DATASET EXCERPTS >>
•••

(* ===== verification/Io.v ===== *)
(** The part of package [io] the program uses: the [Reader] and [Writer]
    interfaces as type classes, [io.Copy], [io.ReadFull], [io.LimitReader].
    A client is proved against the laws of the interface; each reader and
    writer of the program is an instance that discharges them. *)
From S2P Require Import Prelude.

(** ** Interfaces

    [rd_read r n] is [r.Read(p)] with [len(p) = n]: the new state, the bytes
    read and the error.  [rd_size] bounds the reads that remain, it is the
    fuel of the loops below. *)
Class Reader (R : Type) := {
  rd_read : R -> Z -> R * bytes * option goerr;
  rd_size : R -> nat;
}.

(** [wr_write w p] is [w.Write(p)]. *)
Class Writer (W : Type) := {
  wr_write : W -> bytes -> W * Z * option goerr;
}.

(** What a reader promises: it delivers [rd_bytes], in pieces, then fails with
    [rd_end] ([EOF] at a regular end). *)
Class ReaderLaws (R : Type) `{Reader R} := {
  rd_bytes : R -> bytes;
  rd_end : R -> goerr;
  rd_law r n r' d e : 0 < n -> rd_read r n = (r', d, e) ->
    match e with
    | None => rd_bytes r = d ++ rd_bytes r' /\ rd_end r' = rd_end r /\ zlen d <= n
              /\ (rd_size r' + length d < rd_size r)%nat
    | Some e => d = [] /\ rd_bytes r = [] /\ e = rd_end r
    end;
}.

(** A writer that takes everything it is given: [rel w b] says that [b] has
    been written to [w]. *)
Definition reliable {W} `{Writer W} (rel : W -> bytes -> Prop) : Prop :=
  forall w b d w' n e, rel w b -> wr_write w d = (w', n, e) ->
    n = zlen d /\ e = None /\ rel w' (b ++ d).

(** ** [io.Copy] *)
Definition copy_buf : Z := 32768.

Definition errInvalidWrite : goerr := Errorf "invalid write result".

(** One write of the copy loop: the writer, the bytes counted, the error. *)
Definition copy_write {W} `{Writer W} (dst : W) (buf : bytes) : W * Z * option goerr :=
  if 0 <? zlen buf then
    let '(dst, nw, ew) := wr_write dst buf in
    if (nw <? 0) || (zlen buf <? nw)
    then (dst, 0, Some (from_option id errInvalidWrite ew))
    else match ew with
         | Some e => (dst, nw, Some e)
         | None => (dst, nw, if nw =? zlen buf then None else Some ErrShortWrite)
         end
  else (dst, 0, None).

Fixpoint copy_loop {R W} `{Reader R} `{Writer W} (fuel : nat) (dst : W) (src : R)
    (written : Z) : W * R * Z * option goerr :=
  match fuel with
  | O => (dst, src, written, Some ErrFuel)
  | S fuel =>
      let '(src, buf, er) := rd_read src copy_buf in
      let '(dst, nw, ew) := copy_write dst buf in
      match ew, er with
      | Some e, _ => (dst, src, written + nw, Some e)
      | None, Some EOF => (dst, src, written + nw, None)
      | None, Some e => (dst, src, written + nw, Some e)
      | None, None => copy_loop fuel dst src (written + nw)
      end
  end.

Definition io_Copy {R W} `{Reader R} `{Writer W} (dst : W) (src : R) :
    W * R * Z * option goerr :=
  copy_loop (S (rd_size src)) dst src 0.

(** ** [io.ReadFull] *)
Fixpoint readfull_loop {R} `{Reader R} (fuel : nat) (src : R) (n : Z) (acc : bytes) :
    R * bytes * option goerr :=
  if n <=? zlen acc then (src, acc, None) else
  match fuel with
  | O => (src, acc, Some ErrFuel)
  | S fuel =>
      let '(src, d, e) := rd_read src (n - zlen acc) in
      let acc := acc ++ d in
      match e with
      | None => readfull_loop fuel src n acc
      | Some e =>
          if n <=? zlen acc then (src, acc, None)
          else if (0 <? zlen acc) && bool_decide (e = EOF)
          then (src, acc, Some ErrUnexpectedEOF)
          else (src, acc, Some e)
      end
  end.

Definition io_ReadFull {R} `{Reader R} (src : R) (n : Z) : R * bytes * option goerr :=
  readfull_loop (S (rd_size src)) src n [].

(** ** A scripted reader

    A network stream or an open file: it delivers its [pieces] one after the
    other (a piece longer than the buffer over several reads) and then fails
    with [fin].  How the bytes are cut into pieces is arbitrary. *)
Record stream := Stream { pieces : list bytes; fin : goerr }.

Definition stream_read (s : stream) (n : Z) : stream * bytes * option goerr :=
  match pieces s with
  | [] => (s, [], Some (fin s))
  | p :: ps =>
      if zlen p <=? n then (Stream ps (fin s), p, None)
      else (Stream (drop (Z.to_nat n) p :: ps) (fin s), take (Z.to_nat n) p, None)
  end.

Definition stream_size (s : stream) : nat :=
  foldr (fun p k => 1 + 2 * length p + k)%nat 0%nat (pieces s).

#[export] Instance stream_Reader : Reader stream :=
  {| rd_read := stream_read; rd_size := stream_size |}.

(** ** [io.LimitReader] *)
Record limited (R : Type) := Limited { lr_src : R; lr_n : Z }.
Arguments Limited {R} _ _.
Arguments lr_src {R} _.
Arguments lr_n {R} _.

Definition limited_read {R} `{Reader R} (l : limited R) (n : Z) :
    limited R * bytes * option goerr :=
  if lr_n l <=? 0 then (l, [], Some EOF) else
  let '(r, d, e) := rd_read (lr_src l) (if lr_n l <? n then lr_n l else n) in
  (Limited r (lr_n l - zlen d), d, e).

#[export] Instance limited_Reader {R} `{Reader R} : Reader (limited R) :=
  {| rd_read := limited_read; rd_size l := rd_size (lr_src l) |}.

(** ** A byte buffer as a writer ([bytes.Buffer]) *)
#[export] Instance buffer_Writer : Writer bytes :=
  {| wr_write w p := (w ++ p, zlen p, None) |}.

(** ** Sequences of reads: from [r] to [r'], delivering [b] *)
Inductive reads {R} `{Reader R} : R -> bytes -> R -> Prop :=
| reads_nil r : reads r [] r
| reads_cons r n r1 d e b r2 :
    0 < n -> rd_read r n = (r1, d, e) -> reads r1 b r2 -> reads r (d ++ b) r2.

(** ** The laws *)
Lemma buffer_reliable : reliable (fun w b : bytes => w = b).
Proof. intros w b d w' n e -> [= <- <- <-]. done. Qed.

#[export] Program Instance stream_Laws : ReaderLaws stream :=
  {| rd_bytes s := concat (pieces s); rd_end := fin |}.
Next Obligation.
  intros [[|p ps] f] n r' d e Hn; cbn; intros Heq; [by simplify_eq|].
  unfold stream_read, stream_size in *. simpl in *.
  case_match; breflect; simplify_eq/=; [split_and!; done || len|].
  rewrite app_assoc, take_drop. split_and!; done || len.
Qed.

#[export] Program Instance limited_Laws {R} `{ReaderLaws R} : ReaderLaws (limited R) :=
  {| rd_bytes l := take (Z.to_nat (lr_n l)) (rd_bytes (lr_src l));
     rd_end l := if lr_n l <=? zlen (rd_bytes (lr_src l)) then EOF else rd_end (lr_src l) |}.
Next Obligation.
  intros R HR HL [r k] n r' d e Hn. cbn. unfold limited_read. cbn.
  destruct (Z.leb_spec k 0) as [Hk|Hk].
  { intros [= <- <- <-]. pose proof (zlen_nonneg (rd_bytes r)).
    replace (Z.to_nat k) with 0%nat by lia.
    destruct (Z.leb_spec k (zlen (rd_bytes r))); [done|lia]. }
  set (m := if k <? n then k else n).
  assert (0 < m <= n /\ m <= k) as Hm by (subst m; destruct (Z.ltb_spec k n); lia).
  destruct (rd_read r m) as [[r1 d1] e1] eqn:Hrd. intros [= <- <- <-].
  pose proof (rd_law r m _ _ _ (proj1 (proj1 Hm)) Hrd) as Hlaw. clearbody m. cbn.
  destruct e1 as [e1|].
  - destruct Hlaw as (-> & Hnil & ->). rewrite Hnil, take_nil. split_and!; [done..|].
    rewrite zlen_nil. destruct (Z.leb_spec k 0); [lia|done].
  - destruct Hlaw as (Hb & He & Hd & Hs). rewrite Hb, He, zlen_app.
    rewrite take_app, (take_ge d1) by len.
    replace (Z.to_nat k - length d1)%nat with (Z.to_nat (k - zlen d1)) by len.
    split_and!; [done| |lia|done].
    destruct (Z.leb_spec (k - zlen d1) (zlen (rd_bytes r1))),
      (Z.leb_spec k (zlen d1 + zlen (rd_bytes r1))); lia || done.
Qed.

(** [io.Copy] of a lawful reader into a reliable writer terminates, writes
    everything the reader delivers, returns the number of bytes written, and
    reports the reader's error unless it is [EOF]. *)
Lemma copy_write_ok {W} `{Writer W} (rel : W -> bytes -> Prop) w b d :
  reliable rel -> rel w b ->
  exists w', copy_write w d = (w', zlen d, None) /\ rel w' (b ++ d).
Proof.
  intros Hrel Hw. unfold copy_write. destruct (Z.ltb_spec 0 (zlen d)) as [Hd|Hd].
  - destruct (wr_write w d) as [[w' n] e] eqn:Hwr.
    destruct (Hrel _ _ _ _ _ _ Hw Hwr) as (-> & -> & Hw').
    exists w'. rewrite Z.ltb_irrefl, Z.eqb_refl.
    destruct (Z.ltb_spec (zlen d) 0); [lia|]. done.
  - assert (d = []) as -> by (apply zlen_zero; pose proof (zlen_nonneg d); lia).
    exists w. by rewrite app_nil_r.
Qed.

Definition copy_err (e : goerr) : option goerr := if decide (e = EOF) then None else Some e.

Lemma copy_loop_ok {R W} `{ReaderLaws R} `{Writer W} (rel : W -> bytes -> Prop)
    fuel w r k b :
  reliable rel -> rel w b -> (rd_size r < fuel)%nat ->
  exists w' r', copy_loop fuel w r k = (w', r', k + zlen (rd_bytes r), copy_err (rd_end r))
                /\ rel w' (b ++ rd_bytes r) /\ reads r (rd_bytes r) r'.
Proof.
  intros Hrel. revert w r k b. induction fuel as [|fuel IH]; intros w r k b Hw Hf; [lia|].
  cbn [copy_loop]. destruct (rd_read r copy_buf) as [[r1 d] e] eqn:Hrd.
  pose proof (rd_law r copy_buf _ _ _ eq_refl Hrd) as Hlaw.
  destruct (copy_write_ok rel w b d Hrel Hw) as (w1 & -> & Hw1).
  destruct e as [e|].
  - destruct Hlaw as (-> & -> & ->). exists w1, r1. rewrite zlen_nil, app_nil_r in *.
    split; [|split; [done|]]; [unfold copy_err; by destruct (rd_end r)|].
    eapply (reads_cons r copy_buf r1 [] _ []); [done|exact Hrd|apply reads_nil].
  - destruct Hlaw as (Hb & He & _ & Hs).
    destruct (IH w1 r1 (k + zlen d) _ Hw1) as (w' & r' & -> & Hw' & Hrr); [lia|].
    exists w', r'. rewrite Hb, He, zlen_app. rewrite <-app_assoc in Hw'.
    split; [by rewrite Z.add_assoc|]. split; [done|].
    by eapply (reads_cons r copy_buf r1); [|exact Hrd|].
Qed.

Lemma io_Copy_ok {R W} `{ReaderLaws R} `{Writer W} (rel : W -> bytes -> Prop) w r b :
  reliable rel -> rel w b ->
  exists w' r', io_Copy w r = (w', r', zlen (rd_bytes r), copy_err (rd_end r))
                /\ rel w' (b ++ rd_bytes r) /\ reads r (rd_bytes r) r'.
Proof. intros. unfold io_Copy. apply (copy_loop_ok rel _ w r 0 b); auto with lia. Qed.

(** [io.ReadFull] reads exactly [n] bytes; when fewer are left it fails, with
    [EOF] only if there was none at all. *)
Definition readfull_err (got : bytes) (e : goerr) : goerr :=
  if (0 <? zlen got) && bool_decide (e = EOF) then ErrUnexpectedEOF else e.

Lemma readfull_loop_ok {R} `{ReaderLaws R} fuel r n acc :
  (rd_size r < fuel)%nat ->
  if n <=? zlen acc + zlen (rd_bytes r) then
    exists r' d, readfull_loop fuel r n acc = (r', acc ++ d, None)
      /\ d = take (Z.to_nat (n - zlen acc)) (rd_bytes r)
      /\ rd_bytes r' = drop (Z.to_nat (n - zlen acc)) (rd_bytes r)
      /\ rd_end r' = rd_end r /\ (rd_size r' + length d <= rd_size r)%nat
  else exists r', readfull_loop fuel r n acc
                  = (r', acc ++ rd_bytes r, Some (readfull_err (acc ++ rd_bytes r) (rd_end r))).
Proof.
  revert r acc. induction fuel as [|fuel IH]; intros r acc Hf; [lia|]. cbn [readfull_loop].
  pose proof (zlen_nonneg (rd_bytes r)) as Hpos.
  destruct (Z.leb_spec n (zlen acc)) as [Hn|Hn].
  { destruct (Z.leb_spec n (zlen acc + zlen (rd_bytes r))); [|lia].
    exists r, []. replace (Z.to_nat (n - zlen acc)) with 0%nat by lia.
    rewrite app_nil_r, take_0, drop_0. split_and!; done || simpl; lia. }
  destruct (rd_read r (n - zlen acc)) as [[r1 d] e] eqn:Hrd.
  pose proof (rd_law r (n - zlen acc) r1 d e ltac:(lia) Hrd) as Hlaw.
  destruct e as [e|].
  - destruct Hlaw as (-> & -> & ->). rewrite app_nil_r, zlen_nil, Z.add_0_r.
    destruct (Z.leb_spec n (zlen acc)); [lia|]. exists r1.
    unfold readfull_err. by case_match.
  - destruct Hlaw as (Hb & He & Hd & Hs). rewrite Hb, zlen_app, Z.add_assoc, <-zlen_app.
    specialize (IH r1 (acc ++ d) ltac:(lia)). rewrite zlen_app in IH |- *.
    replace (n - (zlen acc + zlen d)) with (n - zlen acc - zlen d) in IH by lia.
    destruct (n <=? zlen acc + zlen d + zlen (rd_bytes r1)).
    + destruct IH as (r' & d' & -> & -> & Hr' & He' & Hs'). exists r'. eexists.
      rewrite <-app_assoc. split; [done|].
      rewrite take_app, drop_app, (take_ge d), (drop_ge d), <-He, He' by len.
      replace (Z.to_nat (n - zlen acc) - length d)%nat
        with (Z.to_nat (n - zlen acc - zlen d)) by len.
      split_and!; [done|done|done|]. rewrite length_app. lia.
    + destruct IH as (r' & ->). exists r'. by rewrite <-!app_assoc, He.
Qed.

Lemma io_ReadFull_ok {R} `{ReaderLaws R} r n :
  0 <= n ->
  if n <=? zlen (rd_bytes r) then
    exists r', io_ReadFull r n = (r', take (Z.to_nat n) (rd_bytes r), None)
      /\ rd_bytes r' = drop (Z.to_nat n) (rd_bytes r)
      /\ rd_end r' = rd_end r /\ (rd_size r' + Z.to_nat n <= rd_size r)%nat
  else exists r', io_ReadFull r n
                  = (r', rd_bytes r, Some (readfull_err (rd_bytes r) (rd_end r))).
Proof.
  intros Hn. unfold io_ReadFull.
  pose proof (readfull_loop_ok (S (rd_size r)) r n [] ltac:(lia)) as Hl.
  rewrite zlen_nil, Z.add_0_l, Z.sub_0_r in Hl.
  destruct (Z.leb_spec n (zlen (rd_bytes r))); [|done].
  destruct Hl as (r' & d & -> & -> & Hr' & He & Hs). exists r'.
  rewrite length_take in Hs. split_and!; try done. len.
Qed.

•••

DIRECTIONS FOR THIS TASK >> Go to the line with "specialize (IH r1" in the entries above and repeat every line from there through the line with "else exists r', io_ReadFull r n", exactly and with no other text.

EXERCISE OUTPUT >>
    specialize (IH r1 (acc ++ d) ltac:(lia)). rewrite zlen_app in IH |- *.
    replace (n - (zlen acc + zlen d)) with (n - zlen acc - zlen d) in IH by lia.
    destruct (n <=? zlen acc + zlen d + zlen (rd_bytes r1)).
    + destruct IH as (r' & d' & -> & -> & Hr' & He' & Hs'). exists r'. eexists.
      rewrite <-app_assoc. split; [done|].
      rewrite take_app, drop_app, (take_ge d), (drop_ge d), <-He, He' by len.
      replace (Z.to_nat (n - zlen acc) - length d)%nat
        with (Z.to_nat (n - zlen acc - zlen d)) by len.
      split_and!; [done|done|done|]. rewrite length_app. lia.
    + destruct IH as (r' & ->). exists r'. by rewrite <-!app_assoc, He.
Qed.

Lemma io_ReadFull_ok {R} `{ReaderLaws R} r n :
  0 <= n ->
  if n <=? zlen (rd_bytes r) then
    exists r', io_ReadFull r n = (r', take (Z.to_nat n) (rd_bytes r), None)
      /\ rd_bytes r' = drop (Z.to_nat n) (rd_bytes r)
      /\ rd_end r' = rd_end r /\ (rd_size r' + Z.to_nat n <= rd_size r)%nat
  else exists r', io_ReadFull r n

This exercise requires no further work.